Among the discoveries in what used to be a lake shoreline between giant sand dunes is a new pterosaur that would have been the largest flying reptile of the time. It wielded its ferocious teeth and powerful skull to gobble up small crocodile type creatures as it soared over a desert some 210 million years ago.

"If you saw one of these things coming at you with its jaws open, it would freak you out of your mind," said Brooks Britt, a Brigham Young University paleontologist who presented preliminary findings this week at the Society of Vertebrate Paleontology conference in Dallas.

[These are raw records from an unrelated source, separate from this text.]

(* ===== verification/Request.v ===== *)
(** * Connection-level requests ([request.go] and [handleRequests] of [server.go])

    The [requestResponse] that a request handler completes, and the loop that
    handles one request after the other.  As for errors there are two views of
    the same critical sections: [handleRequests] runs handlers that work on
    their own goroutine, [rstep] interleaves any number of goroutines that call
    [Accept] and [Reject] with the loop. *)
From S2P Require Import Prelude GoErrors ErrorDispatch.

Definition ErrRequestResponseAlreadySent := ErrNew 50 "ssh: request response was already sent".
Definition ErrRequestResponseExpired := ErrNew 51 "ssh: request response is no longer valid".
Definition ErrRequestResponseIncomplete := ErrNew 52 "ssh: request response did not complete synchronously".
Definition ErrRequestResponseNotSent := ErrNew 53 "ssh: request handler returned without a response".

(** ** The response *)

Record requestResponse := mkRequestResponse {
  request : option bool;        (* WantReply of the raw request; None once released *)
  active : bool; rattempted : bool; rcomplete : bool; raccepted : bool;
  rerr : option error;
  done : bool;                  (* the channel is closed *)
  rpanicked : bool }.           (* it has been closed twice *)

Definition newRequestResponse (WantReply : bool) : requestResponse :=
  mkRequestResponse (Some WantReply) true false false false None false false.

(** [respond] up to the reply: its error, or whether a reply is to be sent. *)
Definition respond_begin (accepted requireActive : bool) (r : requestResponse)
    : requestResponse * (error + bool) :=
  if requireActive && negb (active r) then (r, inl ErrRequestResponseExpired)
  else if rattempted r || rcomplete r then (r, inl ErrRequestResponseAlreadySent)
  else (mkRequestResponse (request r) (active r) true (rcomplete r) accepted (rerr r) (done r) (rpanicked r),
        inr (match request r with Some want => want | None => false end)).

(** The section after the reply. *)
Definition respond_end (err : option error) (r : requestResponse) : requestResponse :=
  mkRequestResponse (request r) (active r) (rattempted r) true (raccepted r) err true (rpanicked r || done r).

Definition expire (r : requestResponse) : requestResponse :=
  mkRequestResponse (request r) false (rattempted r) (rcomplete r) (raccepted r) (rerr r) (done r) (rpanicked r).

Definition release (r : requestResponse) : requestResponse :=
  mkRequestResponse None false (rattempted r) (rcomplete r) (raccepted r) (rerr r) (done r) (rpanicked r).

Definition completeWithoutResponse (r : requestResponse) : requestResponse :=
  if negb (rattempted r) && negb (rcomplete r)
  then mkRequestResponse (request r) (active r) (rattempted r) true (raccepted r) (rerr r) true (rpanicked r || done r)
  else r.

Definition result (r : requestResponse) : bool * bool * bool * option error :=
  (rattempted r, rcomplete r, raccepted r, rerr r).

(** ** The loop

    The state a dispatch acts on: the response, the replies written to the
    peer and the events of the dispatch.  [reply] is what [gossh.Request.Reply]
    returns. *)
Inductive revent := RReply (accepted : bool) (payload : string) | RDispatch (e : event).

Record rworld := mkRWorld { response_of : requestResponse; revents : list revent }.

#[export] Instance rworld_world : World rworld.
Proof.
  refine {| emit l w := mkRWorld (response_of w) (revents w ++ map RDispatch l) |}.
  - intros [r l]. simpl. by rewrite app_nil_r.
  - intros l l' [r w]. simpl. by rewrite map_app, app_assoc.
Defined.

Section Loop.
Variable reply : bool -> string -> option error.
Variable ctx : dispatchContext.
Variable errorHandler : option ErrorHandler.

(** [requestResponse.respond]. *)
Definition request_respond (accepted : bool) (payload : string) (requireActive : bool) (w : rworld)
    : option error * rworld :=
  match respond_begin accepted requireActive (response_of w) with
  | (r, inl e) => (Some e, mkRWorld r (revents w))
  | (r, inr true) =>
      let err := match reply accepted payload with
                 | Some e => Some (locateError ErrorScopeRequest ErrorOperationReply e)
                 | None => None
                 end in
      (err, mkRWorld (respond_end err r) (revents w ++ [RReply accepted payload]))
  | (r, inr false) => (None, mkRWorld (respond_end None r) (revents w))
  end.

Definition Accept (payload : string) := request_respond true payload true.
Definition Reject (message : string) := request_respond false message true.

He and fellow paleontologists plan to publish the findings in scientific journal next year. Eight different animals, most likely new, have been identified at a site discovered in 2009 near Dinosaur National Monument on the Utah-Colorado border. The discoveries include:

— A type of a strange-looking reptile with a head like a bird, arms like a mole and a claw on the tip of the tail called a drepanosaur.

— Several small crocodile-like creatures with armor on their backs called sphenosuchians.

— Two different types of meat-eating dinosaurs, one related to the coelophysis, a scrawny dinosaur featured in the recent movie, "Walking with Dinosaurs."

"It's a fantastic site," said Brian Andres, a University of South Florida paleontologist who heard the presentation this week. "It's in a time and a place that we really do not have a good record of."

The pterosaur discovery is significant because it fills a gap in the fossil record between earlier, smaller pterosaurs and the giant ones that came later, Andres said.

It is related to another wicked-jawed pterosaur discovered in England: the Dimorphodon.

Each side of its lower jaw had two fangs and 28 teeth. "This thing is built like an aerial predator," Andres said.

The skull and wing bone found are also noteworthy because they are intact, and not crushed, a rarity for pterosaurs. It is the first known Triassic pterosaur found in North America, other than one unearthed in Greenland, Britt said.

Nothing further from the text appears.